End of the month today, here are the books I read.
1. My Brilliant Friend by Elena Ferrante
2. The Story of a New Name by Elena Ferrante
3. Those Who Leave and Those Who Stay by Elena Ferrante
4. The Story of the Lost Child by Elena Ferrante
5. Oneness vs. the 1% by Vandana Shiva, Kartikey Shiva
Yes, I read the Neapolitan novels, all four books by Elena Ferrante. Lina and Elena gave me company, the whole month, my head was full of what Lina did, what Elena said, etc, etc.
1. My Brilliant Friend by Elena Ferrante
"I feel no nostalgia for our childhood: it was full of violence."

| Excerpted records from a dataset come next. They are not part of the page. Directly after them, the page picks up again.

(* ===== verification/ApiEndToEnd.v ===== *)
(** * The API end to end

    A request from its bytes to the committed database and the bytes of the answer:
    authentication, idempotency, routing, decoding, the use case, the repository, the
    commit and the encoding, as main wires them. *)

From Stdlib Require Import ZArith Lia.
From stdpp Require Import prelude strings gmap.
From S2P Require Import Prelude GoStd Utf8 Json Rfc3339 Sha256 Domain Store Effects Ledger Transfers Withdrawals.
From S2P Require Import Ports Customers Idempotency Handlers ApiJson ApiTransfers Router History System ApiFrame Config.
From S2P Require Import Walletd Roles Progress.

(** ** A request through the idempotency middleware, without faults *)

Section middleware.
Context (encode_problem : ProblemDetails → bytes) (sha256 : bytes → bytes) (next : Handler).
Context (c : Ctx) (Hq : fault_free c) (Hc : cx_tx c = None).
(** No other session writes meanwhile. *)
Hypothesis (alone : ∀ n db, env_other (cx_env c) n db = db).
Context (r : Request) (body : bytes) (s : St).
Hypothesis (Hm : isMutatingMethod (rq_Method r) = true) (Hk : rq_IdempotencyKey r ≠ EmptyString).
Hypothesis (Hb : rq_Body r = Some body) (Hsize : Z.of_nat (String.length body) <= maxRequestBodyBytes).
Hypothesis (Hnew : find_key (st_db s) (rq_IdempotencyKey r) = None).

Let key := rq_IdempotencyKey r.
Let hash := requestHash sha256 (rq_Method r) (rq_Path r) body.

(** Shortly after the request came in. *)
Definition shortly (s1 : St) : Prop := (st_tick s <= st_tick s1 <= st_tick s + 4)%nat.

(** The handler, in any transaction that starts on this database. *)
Definition handles (P : list WriterCall → St → Prop) : Prop :=
  ∀ c1 s1, cx_env c1 = cx_env c → runs_in_tx c1 → st_db s1 = st_db s → st_aborted s1 = false → shortly s1 →
    total c1 s1 (next r) P.

Lemma lookup_fresh : total c s (Lookup key) (λ o s2, o = None ∧ st_db s2 = st_db s ∧ st_tick s2 = S (st_tick s)).
Proof.
  apply total_wrapping. unfold pool_query, step, total. rewrite Hq, Hc, !alone.
  cbn [bump st_db]. unfold key. rewrite Hnew. by eexists _, _.
Qed.

(** Everything but the transaction. *)
Lemma middleware_total Q :
  (∀ s1, st_db s1 = st_db s → st_tick s1 = S (st_tick s) →
     total c s1 (try (in_tx_out begin_failed commit_failed (run_handler encode_problem next r key hash)))
       (λ o s2, ∃ resp, o = Ok (Ok resp) ∧ Q resp s2)) →
  total c s (IdempotencyMiddleware encode_problem sha256 next r) Q.
Proof.
  intros H. unfold IdempotencyMiddleware. rewrite Hm, Hb. cbn [negb].
  rewrite (proj2 (String.eqb_neq _ _) Hk). rewrite (proj2 (Z.ltb_ge _ _) Hsize).
  eapply total_bind_try; [by apply lookup_fresh|]. intros o s1 (-> & E & Et). cbv beta iota.
  eapply total_bind; [by apply H|]. intros o s2 (resp & -> & HQ). by apply total_ret.
Qed.
Definition plain_answer (ctype : string) (status : Z) (body : bytes) : list WriterCall :=
  [SetContentType ctype; WriteHeader status; WriteBody body].

(** A handler that answers a 2xx and leaves the key table alone is committed with its
    key row. *)
Lemma middleware_commits (P : StoredResponse → DB → Prop) :
  handles (λ calls s2, ∃ ctype status text, calls = plain_answer ctype status text ∧ 200 <= status < 300 ∧
    st_aborted s2 = false ∧ find_key (st_db s2) key = None ∧ P (mkStoredResponse status text ctype) (st_db s2)) →
  total c s (IdempotencyMiddleware encode_problem sha256 next r) (λ resp s', ∃ db2, P resp db2 ∧
    st_db s' = set_idempotency_keys (t_idempotency_keys db2 ++ [key_row r hash resp]) db2).
Proof.
  intros H. apply middleware_total. intros s1 E Et. apply total_try, (total_in_tx_out c Hq).
  unfold run_handler.
  apply (total_bind _ _ _ _ (λ _ s2, s2 = log_event (EvHandled key) (snd (begin_tx c s1)))); [by apply total_emit|].
  intros [] s2 ->. eapply total_bind_try.
  { apply H; [done|by eexists|cbn; by rewrite alone|done|unfold shortly; cbn; lia]. }
  intros calls s3 (ctype & status & text & -> & Hst & Hab & Hf & HP). cbv beta iota.
  change (recorder_result (recorded_calls (plain_answer ctype status text))) with (mkStoredResponse status text ctype).
  change (rec_wroteHeader (recorded_calls (plain_answer ctype status text))) with true.
  cbn [negb sr_Status]. destruct (Z.ltb_spec status 200), (Z.leb_spec 300 status); try lia. cbn [orb].
  set (row := key_row r hash (mkStoredResponse status text ctype)).
  assert (insert_idempotency_key row (st_db s3) =
    PgOk (set_idempotency_keys (t_idempotency_keys (st_db s3) ++ [row]) (st_db s3))) as Hins.
  { unfold insert_idempotency_key. rewrite pg_require_true by (unfold is_integer; cbn; lia).
    rewrite pg_require_true; [done|]. by apply find_key_None. }
  apply (total_bind_try _ _ _ _ (λ _ s4, s4 = set_db (set_idempotency_keys (t_idempotency_keys (st_db s3) ++ [row]) (st_db s3)) (bump s3))).
  { eexists _, _. split; [|reflexivity]. cbn [Insert postgres_IdempotencyStore]. apply map_err_run.
    apply tx_insert_run; [exact Hq|by eexists|done|exact Hins]. }
  intros [] s4 ->. apply total_ret. split; [done|]. eexists. split; [reflexivity|]. exists (st_db s3). split; [exact HP|]. done.
Qed.

(** A handler that answers anything else is rolled back. *)
Lemma middleware_refuses (P : StoredResponse → Prop) :
  handles (λ calls s2, ∃ ctype status text, calls = plain_answer ctype status text ∧ (status < 200 ∨ 300 <= status) ∧
    P (mkStoredResponse status text ctype)) →
  total c s (IdempotencyMiddleware encode_problem sha256 next r) (λ resp s', P resp ∧ st_db s' = st_db s).
Proof.
  intros H. apply middleware_total. intros s1 E Et. apply total_try, (total_in_tx_out c Hq). unfold run_handler.
  apply (total_bind _ _ _ _ (λ _ s2, s2 = log_event (EvHandled key) (snd (begin_tx c s1)))); [by apply total_emit|].
  intros [] s2 ->. eapply total_bind_try.
  { apply H; [done|by eexists|cbn; by rewrite alone|done|unfold shortly; cbn; lia]. }
  intros calls s3 (ctype & status & text & -> & Hst & HP). cbv beta iota.
  change (recorder_result (recorded_calls (plain_answer ctype status text))) with (mkStoredResponse status text ctype).
  change (rec_wroteHeader (recorded_calls (plain_answer ctype status text))) with true. cbn [negb sr_Status].
  assert ((status <? 200) || (300 <=? status) = true) as ->.
  { apply orb_true_iff. rewrite Z.ltb_lt, Z.leb_le. done. }
  apply total_ret. eexists. split; [reflexivity|]. split; [exact HP|]. cbn. unfold visible. by rewrite alone.
Qed.
End middleware.

(** ** A transfer, from the request's bytes to the answer's *)

Section transfers.
Context `{GE : GoEthereum} `{RT : OapiRuntime} (Getenv : string → string).
Context `{DD : DepositAddressDeriver} `{FE : FeeEstimator}.
Context (uuid_Parse : string → option bytes) (uuid_String : bytes → string) (zone : Z → Z).
Context (redirect_to : Request → string → list WriterCall).
Hypothesis (uuid_text : ∀ id, String.length id = 16%nat →
  ValidString (uuid_String id) = true ∧ uuid_Parse (uuid_String id) = Some id).

Let handle := api_handler Getenv uuid_Parse uuid_String zone (mux_route uuid_String encode_problem redirect_to).

(** A documented transfer request of an authenticated client, under a new key. *)
Record transfer_request_ok (r : Request) (b : TransferBody) (z : Z) (key : string) (db : DB) : Prop := {
  tq_token : ∃ token, rq_Authorization r = "Bearer " +:+ token ∧ token ≠ EmptyString ∧ token ∈ validTokens Getenv;
  tq_operation : operation uuid_String r (EpCreateTransfer key);
  tq_key : rq_IdempotencyKey r ≠ EmptyString ∧ find_key db (rq_IdempotencyKey r) = None;
  tq_body : ∃ t, delimiter (runes t) ∧ rq_Body r = Some (Marshal (TransferRequest_json uuid_String b) +:+ t) ∧
    Z.of_nat (String.length (Marshal (TransferRequest_json uuid_String b) +:+ t)) <= maxRequestBodyBytes;
  tq_form : well_formed b z;
}.

Lemma authenticated_handle cfg r token c s :
  rq_Authorization r = "Bearer " +:+ token → token ≠ EmptyString → token ∈ validTokens Getenv →
  handle cfg r c s =
    api_request (TxR := postgres_TransactionRepository zone uuid_Parse (HMAC (ac_CursorSigningKey cfg)))
      uuid_Parse uuid_String encode_problem (encode_payload uuid_String zone) (decode_transfer uuid_Parse)
      (decode_withdrawal uuid_Parse) decode_approve sha256 (mux_route uuid_String encode_problem redirect_to) r c s.
Proof.
  intros Ha Hne Hin. unfold handle, api_handler, AuthMiddleware.
  rewrite (proj2 (bearerToken_spec _ token)) by done. by rewrite (proj2 (tokenIsValid_spec _ _)) by done.
Qed.

(** The steps of a request before and in its handler, generously. *)
Definition request_steps : nat := 4 + transfer_steps.

Lemma fresh_uuids_shortly c c1 s s1 :
  cx_env c1 = cx_env c → st_db s1 = st_db s → shortly s s1 →
  fresh_uuids request_steps c s → fresh_uuids transfer_steps c1 s1.
Proof.
  unfold fresh_uuids, shortly, request_steps. intros -> -> Hs (H1 & H2 & H3).
  assert (∀ n, soon transfer_steps s1 n → soon (4 + transfer_steps) s n) as Hn by (unfold soon; lia).
  split_and!; eauto.
Qed.

(** What the client reads, and what the database keeps. *)
Definition created_transfer (req : TransferRequest) (b : TransferBody) (z : Z) (db : DB)
    (resp : StoredResponse) (db2 : DB) : Prop :=
  sr_Status resp = 201 ∧ sr_ContentType resp = "application/json"%string ∧
  ∃ tr id, tf_ID tr = uuid_String id ∧ tf_Amount tr = z ∧ transferred req db tr db2 ∧
    Decode (sr_Body resp) = Some (transfer_json uuid_String b id z (tf_CreatedAt tr)).
Definition refused_transfer (r : Request) (why : sentinel) (resp : StoredResponse) : Prop :=
  sr_Status resp = fst (refusal_answer why) ∧ sr_ContentType resp = "application/problem+json"%string ∧
  ∃ detail, Decode (sr_Body resp) =
    Some (sanitize (problem_of r (fst (refusal_answer why)) (snd (refusal_answer why)) detail)).

(** C17: a transfer over the API, end to end. An authenticated, documented request under
    a new idempotency key, run to its end without faults: when core's rules refuse it,
    the client reads a problem document with that refusal's status and title, and the
    database is untouched; otherwise the transfer is committed together with its
    idempotency row, and the client reads a 201 whose JSON is that transfer. *)
Theorem transfer_served cfg r b z key c s :
  fault_free c → cx_tx c = None → (∀ n db, env_other (cx_env c) n db = db) →
  ledger_ok (st_db s) → fresh_uuids request_steps c s →
  (∀ n, ∃ id, String.length id = 16%nat ∧ env_uuid (cx_env c) n = uuid_String id) →
  (∀ n, representable 0 (env_now (cx_env c) n)) →
  transfer_request_ok r b z key (st_db s) →
  let req := transfer_request uuid_String b z key in
  ∃ resp s', handle cfg r c s = (Ok resp, s') ∧
  match transfer_refusal req (st_db s) with
  | None => ∃ db2 hash, created_transfer req b z (st_db s) resp db2 ∧
      st_db s' = set_idempotency_keys (t_idempotency_keys db2 ++ [key_row r hash resp]) db2
  | Some why => refused_transfer r why resp ∧ st_db s' = st_db s
  end.
Proof.
  intros Hq Hc Ho Hok Hf Hu Hn [(token & Ha & Hne & Hin) Hop [Hk Hnew] (t & Ht & Hb & Hsize) Hwf] req.
  rewrite (authenticated_handle cfg r token) by done. unfold api_request.
  assert (isMutatingMethod (rq_Method r) = true) as Hm.
  { inversion Hop as [| | | | |key' [Hp _] _| | | |]. by rewrite Hp. }
  pose proof (operation_mux_route _ encode_problem redirect_to _ _ Hop) as Hroute.
  set (next := server _ _ _ _ _ _ _ _).
  assert (∀ c1 s1, next r c1 s1 = customerServer_CreateTransfer uuid_Parse uuid_String encode_problem
    (encode_payload uuid_String zone) (decode_transfer uuid_Parse) key r c1 s1) as Hnext.
  { intros c1 s1. unfold next, server. by rewrite Hroute. }
  assert (∀ c1 s1, cx_env c1 = cx_env c → runs_in_tx c1 → st_db s1 = st_db s → st_aborted s1 = false → shortly s s1 →
    match transfer_refusal req (st_db s) with
    | Some why => total c1 s1 (next r) (λ calls s2, ∃ detail,
        reads_as (Ok calls) "application/problem+json" (fst (refusal_answer why))
          (sanitize (problem_of r (fst (refusal_answer why)) (snd (refusal_answer why)) detail)))
    | None => total c1 s1 (next r) (λ calls s2, ∃ tr id, tf_ID tr = uuid_String id ∧ tf_Amount tr = z ∧
        transferred req (st_db s) tr (st_db s2) ∧ st_aborted s2 = false ∧
        reads_as (Ok calls) "application/json" 201 (transfer_json uuid_String b id z (tf_CreatedAt tr)))
    end) as Hrun.
  { intros c1 s1 Ec Htx E Hab Hshort. unfold total. rewrite Hnext.
    assert (fault_free c1) as Hq1 by (intros n; by rewrite Ec).
    pose proof (fresh_uuids_shortly c c1 s s1 Ec E Hshort Hf) as Hf1.
    pose proof (create_transfer_run uuid_Parse uuid_String zone uuid_text key r b z t c1 s1 Hb Ht Hwf
      ltac:(by rewrite E) Hq1 Htx Hab Hf1 ltac:(by rewrite Ec) ltac:(by rewrite Ec)) as H.
    destruct (customerServer_CreateTransfer _ _ _ _ _ key r c1 s1) as [res s2]. cbv zeta in H. rewrite E in H. fold req in H.
    destruct (transfer_refusal req (st_db s)) as [why|].
    - destruct H as (_ & detail & (text & -> & Hd)). eexists _, s2. split; [reflexivity|]. by exists detail, text.
    - destruct H as (tr & id & H1 & H2 & H3 & H4 & (text & -> & Hd)). eexists _, s2. split; [reflexivity|].
      exists tr, id. split_and!; try done. by exists text. }
  destruct (transfer_refusal req (st_db s)) as [why|] eqn:Hw.
  - destruct (middleware_refuses encode_problem sha256 next c Hq Hc Ho r _ s Hm Hk Hb Hsize Hnew
      (refused_transfer r why)) as (resp & s' & E & HP); [|by exists resp, s'].
    intros c1 s1 Ec Htx E Hab Hshort. eapply total_impl; [by apply Hrun|].
    intros calls s2 (detail & text & [= ->] & Hd). eexists _, _, text. split; [reflexivity|]. split; [right|by split_and!; eauto].
    pose proof (refusals _ _ _ Hw) as H.
    by destruct H as [-> |[-> |[-> |[-> | ->]]]].
  - destruct (middleware_commits encode_problem sha256 next c Hq Hc Ho r _ s Hm Hk Hb Hsize Hnew
      (created_transfer req b z (st_db s))) as (resp & s' & E & db2 & HP & Es); [|by exists resp, s'; eauto].
    intros c1 s1 Ec Htx E Hab Hshort. eapply total_impl; [by apply Hrun|].
    intros calls s2 (tr & id & H1 & H2 & H3 & H4 & (text & [= ->] & Hd)). eexists _, _, text.
    split; [reflexivity|]. split_and!; try done.
    + destruct (H3 Hok) as (_ & _ & _ & _ & _ & _ & HJ & _). apply only_journal_other in HJ as (_ & _ & _ & HJ & _).
      unfold find_key. rewrite HJ. exact Hnew.
    + split; [done|]. split; [done|]. by exists tr, id.
Qed.
End transfers.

The first novel follows the intense, complicated friendship between Elena Greco and Lila Cerullo as they grow up in a poor neighbourhood in postwar Naples. Amid violence, poverty, and rigid social expectations, the girls push each other intellectually and emotionally, shaping one another’s ambitions even as their paths begin to diverge. The novel explores how identity is formed through rivalry, admiration, and the constraints of class.
2. The Story of a New Name by Elena Ferrante
"I am not capable of loving anyone like that, all I know is how to get along with books."
3. Those Who Leave and Those Who Stay by Elena Ferrante
In the third book, Elena, now a published author, grapples with the personal and political upheavals of 1970s Italy while navigating marriage, motherhood, and her desire for independence. Lila, meanwhile, fights to escape exploitation as she works in a factory and becomes involved in labour activism. Their lives, though distant, remain intertwined as they confront questions of class, gender, and the costs of reinvention.
"I have the child, I work eight hours a day not counting overtime, people in my situation want only to sleep at night." That's Lina.
"even though I had had an education he did not want me to be capable of independent thought, he demeaned me by demeaning what I read, what interested me, what I said, and he appeared willing to love me only provided that I continually demonstrate my nothingness." That's Elena.
To self: Remind me again not to fall into this trap.
4. The Story of the Lost Child by Elena Ferrante
The final novel brings Elena and Lila’s lifelong connection to its most turbulent and emotionally charged point. Elena returns to Naples and becomes once again enmeshed in Lila’s world, even as both women face devastating personal losses and reckon with their ambitions, regrets, and aging.
"Unlike stories, real life, when it passed, inclines toward obscurity, not clarity." (˘・_・˘)
5. Oneness vs. the 1% by Vandana Shiva & Kartikey Shiva
Guess who the villain is? Your Bill Gates. In this work, Vandana Shiva argues that corporate power, embodied most prominently by billionaire-led tech and agribusiness interests, threatens democratic systems, ecological stability, and community sovereignty. Through case studies on agriculture, technology, climate policy, and globalization, the book contrasts a worldview rooted in oneness, biodiversity, and local autonomy with one driven by profit, control, and resource extraction. It ultimately calls for resistance to corporate domination and a return to ecological and social balance.
"Like the cancer cell which does not know when to stop growing, convergences, mergers and concentration are the only logic the money machine understands. And just as the money machine, too, will destroy the planet and our societies from which it draws its support."
P.S: Totally unrelated but the broken road I drive on almost everyday (and everytime I do that I want to cry), got repaired in November. Its still not good but at least no longer raining dust. Am I supposed to be happy?